**Your instructions:**
The records appear below. Repeat them exactly.

==================================================

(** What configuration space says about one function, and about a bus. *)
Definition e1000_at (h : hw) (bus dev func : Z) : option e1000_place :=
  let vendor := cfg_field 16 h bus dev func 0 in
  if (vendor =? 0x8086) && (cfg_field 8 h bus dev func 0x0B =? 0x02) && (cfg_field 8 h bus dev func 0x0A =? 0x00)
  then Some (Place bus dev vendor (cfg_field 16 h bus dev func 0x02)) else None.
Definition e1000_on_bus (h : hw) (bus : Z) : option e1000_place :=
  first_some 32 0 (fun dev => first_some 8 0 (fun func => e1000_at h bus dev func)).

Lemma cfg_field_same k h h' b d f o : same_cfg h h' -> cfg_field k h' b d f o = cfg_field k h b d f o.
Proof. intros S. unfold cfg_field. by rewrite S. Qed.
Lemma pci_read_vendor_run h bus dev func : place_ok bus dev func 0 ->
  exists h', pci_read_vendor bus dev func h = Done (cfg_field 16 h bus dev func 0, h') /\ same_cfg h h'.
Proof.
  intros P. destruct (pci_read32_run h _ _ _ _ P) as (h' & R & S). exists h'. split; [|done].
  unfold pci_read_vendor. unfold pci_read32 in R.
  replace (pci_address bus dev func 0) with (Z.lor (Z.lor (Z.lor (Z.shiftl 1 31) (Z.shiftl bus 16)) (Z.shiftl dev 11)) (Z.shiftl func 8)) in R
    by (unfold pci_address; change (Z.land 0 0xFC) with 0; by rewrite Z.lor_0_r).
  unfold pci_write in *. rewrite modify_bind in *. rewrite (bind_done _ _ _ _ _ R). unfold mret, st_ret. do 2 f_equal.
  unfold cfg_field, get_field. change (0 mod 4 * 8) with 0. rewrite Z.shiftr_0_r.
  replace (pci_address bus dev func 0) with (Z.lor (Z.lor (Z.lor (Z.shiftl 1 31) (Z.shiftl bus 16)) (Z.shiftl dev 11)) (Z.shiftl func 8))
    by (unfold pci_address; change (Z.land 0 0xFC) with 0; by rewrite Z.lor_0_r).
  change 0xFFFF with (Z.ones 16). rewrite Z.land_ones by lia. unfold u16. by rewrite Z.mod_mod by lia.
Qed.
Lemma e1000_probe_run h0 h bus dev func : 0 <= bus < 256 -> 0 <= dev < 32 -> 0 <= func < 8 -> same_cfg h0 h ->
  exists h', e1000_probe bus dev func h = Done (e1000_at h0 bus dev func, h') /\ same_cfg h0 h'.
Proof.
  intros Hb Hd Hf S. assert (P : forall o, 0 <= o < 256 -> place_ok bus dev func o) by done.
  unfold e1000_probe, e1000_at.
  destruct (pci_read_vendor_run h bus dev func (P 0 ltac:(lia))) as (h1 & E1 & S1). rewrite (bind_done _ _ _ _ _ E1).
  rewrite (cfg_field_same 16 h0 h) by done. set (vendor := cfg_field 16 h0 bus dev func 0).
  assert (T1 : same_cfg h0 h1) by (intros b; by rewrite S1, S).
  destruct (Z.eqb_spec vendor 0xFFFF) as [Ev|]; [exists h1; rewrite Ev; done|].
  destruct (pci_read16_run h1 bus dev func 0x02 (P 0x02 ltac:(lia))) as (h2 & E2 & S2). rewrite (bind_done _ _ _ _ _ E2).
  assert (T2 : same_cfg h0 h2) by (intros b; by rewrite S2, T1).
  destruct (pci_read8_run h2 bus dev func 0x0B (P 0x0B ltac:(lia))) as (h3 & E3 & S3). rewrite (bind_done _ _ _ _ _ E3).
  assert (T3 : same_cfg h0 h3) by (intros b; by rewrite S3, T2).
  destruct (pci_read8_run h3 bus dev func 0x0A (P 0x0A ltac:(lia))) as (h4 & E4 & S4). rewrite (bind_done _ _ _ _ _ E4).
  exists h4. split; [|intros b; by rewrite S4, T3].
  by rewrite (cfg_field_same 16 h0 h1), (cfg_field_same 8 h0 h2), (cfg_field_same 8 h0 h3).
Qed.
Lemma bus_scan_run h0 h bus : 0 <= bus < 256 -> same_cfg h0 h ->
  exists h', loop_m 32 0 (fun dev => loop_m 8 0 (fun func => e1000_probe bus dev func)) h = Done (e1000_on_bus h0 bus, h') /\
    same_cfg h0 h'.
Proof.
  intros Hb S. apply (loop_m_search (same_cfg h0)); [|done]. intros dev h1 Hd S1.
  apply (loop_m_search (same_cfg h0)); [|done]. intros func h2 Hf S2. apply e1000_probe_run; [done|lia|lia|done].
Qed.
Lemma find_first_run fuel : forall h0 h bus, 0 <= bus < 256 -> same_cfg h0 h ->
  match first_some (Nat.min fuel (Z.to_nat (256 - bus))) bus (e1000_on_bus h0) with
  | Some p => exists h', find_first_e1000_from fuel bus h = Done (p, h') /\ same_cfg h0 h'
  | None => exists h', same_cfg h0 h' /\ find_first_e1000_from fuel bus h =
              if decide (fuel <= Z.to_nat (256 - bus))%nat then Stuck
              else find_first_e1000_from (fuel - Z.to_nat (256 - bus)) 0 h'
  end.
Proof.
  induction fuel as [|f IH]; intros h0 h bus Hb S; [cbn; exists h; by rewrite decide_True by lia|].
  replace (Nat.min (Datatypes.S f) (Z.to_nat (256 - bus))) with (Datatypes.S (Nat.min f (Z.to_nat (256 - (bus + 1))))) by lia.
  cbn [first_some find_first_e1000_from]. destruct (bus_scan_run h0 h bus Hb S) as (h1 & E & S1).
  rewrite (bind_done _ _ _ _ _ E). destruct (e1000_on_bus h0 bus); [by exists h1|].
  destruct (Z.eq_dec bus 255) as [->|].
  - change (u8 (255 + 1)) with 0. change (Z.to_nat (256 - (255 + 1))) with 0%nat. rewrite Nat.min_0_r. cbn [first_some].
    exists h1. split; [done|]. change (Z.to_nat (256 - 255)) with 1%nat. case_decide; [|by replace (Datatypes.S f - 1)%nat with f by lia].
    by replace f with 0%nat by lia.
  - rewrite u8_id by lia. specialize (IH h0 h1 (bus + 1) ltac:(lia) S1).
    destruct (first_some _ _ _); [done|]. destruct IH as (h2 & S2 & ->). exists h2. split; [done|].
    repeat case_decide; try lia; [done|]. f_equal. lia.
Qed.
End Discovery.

==================================================

**Problem solution:**
(** What configuration space says about one function, and about a bus. *)
Definition e1000_at (h : hw) (bus dev func : Z) : option e1000_place :=
  let vendor := cfg_field 16 h bus dev func 0 in
  if (vendor =? 0x8086) && (cfg_field 8 h bus dev func 0x0B =? 0x02) && (cfg_field 8 h bus dev func 0x0A =? 0x00)
  then Some (Place bus dev vendor (cfg_field 16 h bus dev func 0x02)) else None.
Definition e1000_on_bus (h : hw) (bus : Z) : option e1000_place :=
  first_some 32 0 (fun dev => first_some 8 0 (fun func => e1000_at h bus dev func)).

Lemma cfg_field_same k h h' b d f o : same_cfg h h' -> cfg_field k h' b d f o = cfg_field k h b d f o.
Proof. intros S. unfold cfg_field. by rewrite S. Qed.
Lemma pci_read_vendor_run h bus dev func : place_ok bus dev func 0 ->
  exists h', pci_read_vendor bus dev func h = Done (cfg_field 16 h bus dev func 0, h') /\ same_cfg h h'.
Proof.
  intros P. destruct (pci_read32_run h _ _ _ _ P) as (h' & R & S). exists h'. split; [|done].
  unfold pci_read_vendor. unfold pci_read32 in R.
  replace (pci_address bus dev func 0) with (Z.lor (Z.lor (Z.lor (Z.shiftl 1 31) (Z.shiftl bus 16)) (Z.shiftl dev 11)) (Z.shiftl func 8)) in R
    by (unfold pci_address; change (Z.land 0 0xFC) with 0; by rewrite Z.lor_0_r).
  unfold pci_write in *. rewrite modify_bind in *. rewrite (bind_done _ _ _ _ _ R). unfold mret, st_ret. do 2 f_equal.
  unfold cfg_field, get_field. change (0 mod 4 * 8) with 0. rewrite Z.shiftr_0_r.
  replace (pci_address bus dev func 0) with (Z.lor (Z.lor (Z.lor (Z.shiftl 1 31) (Z.shiftl bus 16)) (Z.shiftl dev 11)) (Z.shiftl func 8))
    by (unfold pci_address; change (Z.land 0 0xFC) with 0; by rewrite Z.lor_0_r).
  change 0xFFFF with (Z.ones 16). rewrite Z.land_ones by lia. unfold u16. by rewrite Z.mod_mod by lia.
Qed.
Lemma e1000_probe_run h0 h bus dev func : 0 <= bus < 256 -> 0 <= dev < 32 -> 0 <= func < 8 -> same_cfg h0 h ->
  exists h', e1000_probe bus dev func h = Done (e1000_at h0 bus dev func, h') /\ same_cfg h0 h'.
Proof.
  intros Hb Hd Hf S. assert (P : forall o, 0 <= o < 256 -> place_ok bus dev func o) by done.
  unfold e1000_probe, e1000_at.
  destruct (pci_read_vendor_run h bus dev func (P 0 ltac:(lia))) as (h1 & E1 & S1). rewrite (bind_done _ _ _ _ _ E1).
  rewrite (cfg_field_same 16 h0 h) by done. set (vendor := cfg_field 16 h0 bus dev func 0).
  assert (T1 : same_cfg h0 h1) by (intros b; by rewrite S1, S).
  destruct (Z.eqb_spec vendor 0xFFFF) as [Ev|]; [exists h1; rewrite Ev; done|].
  destruct (pci_read16_run h1 bus dev func 0x02 (P 0x02 ltac:(lia))) as (h2 & E2 & S2). rewrite (bind_done _ _ _ _ _ E2).
  assert (T2 : same_cfg h0 h2) by (intros b; by rewrite S2, T1).
  destruct (pci_read8_run h2 bus dev func 0x0B (P 0x0B ltac:(lia))) as (h3 & E3 & S3). rewrite (bind_done _ _ _ _ _ E3).
  assert (T3 : same_cfg h0 h3) by (intros b; by rewrite S3, T2).
  destruct (pci_read8_run h3 bus dev func 0x0A (P 0x0A ltac:(lia))) as (h4 & E4 & S4). rewrite (bind_done _ _ _ _ _ E4).
  exists h4. split; [|intros b; by rewrite S4, T3].
  by rewrite (cfg_field_same 16 h0 h1), (cfg_field_same 8 h0 h2), (cfg_field_same 8 h0 h3).
Qed.
Lemma bus_scan_run h0 h bus : 0 <= bus < 256 -> same_cfg h0 h ->
  exists h', loop_m 32 0 (fun dev => loop_m 8 0 (fun func => e1000_probe bus dev func)) h = Done (e1000_on_bus h0 bus, h') /\
    same_cfg h0 h'.
Proof.
  intros Hb S. apply (loop_m_search (same_cfg h0)); [|done]. intros dev h1 Hd S1.
  apply (loop_m_search (same_cfg h0)); [|done]. intros func h2 Hf S2. apply e1000_probe_run; [done|lia|lia|done].
Qed.
Lemma find_first_run fuel : forall h0 h bus, 0 <= bus < 256 -> same_cfg h0 h ->
  match first_some (Nat.min fuel (Z.to_nat (256 - bus))) bus (e1000_on_bus h0) with
  | Some p => exists h', find_first_e1000_from fuel bus h = Done (p, h') /\ same_cfg h0 h'
  | None => exists h', same_cfg h0 h' /\ find_first_e1000_from fuel bus h =
              if decide (fuel <= Z.to_nat (256 - bus))%nat then Stuck
              else find_first_e1000_from (fuel - Z.to_nat (256 - bus)) 0 h'
  end.
Proof.
  induction fuel as [|f IH]; intros h0 h bus Hb S; [cbn; exists h; by rewrite decide_True by lia|].
  replace (Nat.min (Datatypes.S f) (Z.to_nat (256 - bus))) with (Datatypes.S (Nat.min f (Z.to_nat (256 - (bus + 1))))) by lia.
  cbn [first_some find_first_e1000_from]. destruct (bus_scan_run h0 h bus Hb S) as (h1 & E & S1).
  rewrite (bind_done _ _ _ _ _ E). destruct (e1000_on_bus h0 bus); [by exists h1|].
  destruct (Z.eq_dec bus 255) as [->|].
  - change (u8 (255 + 1)) with 0. change (Z.to_nat (256 - (255 + 1))) with 0%nat. rewrite Nat.min_0_r. cbn [first_some].
    exists h1. split; [done|]. change (Z.to_nat (256 - 255)) with 1%nat. case_decide; [|by replace (Datatypes.S f - 1)%nat with f by lia].
    by replace f with 0%nat by lia.
  - rewrite u8_id by lia. specialize (IH h0 h1 (bus + 1) ltac:(lia) S1).
    destruct (first_some _ _ _); [done|]. destruct IH as (h2 & S2 & ->). exists h2. split; [done|].
    repeat case_decide; try lia; [done|]. f_equal. lia.
Qed.
End Discovery.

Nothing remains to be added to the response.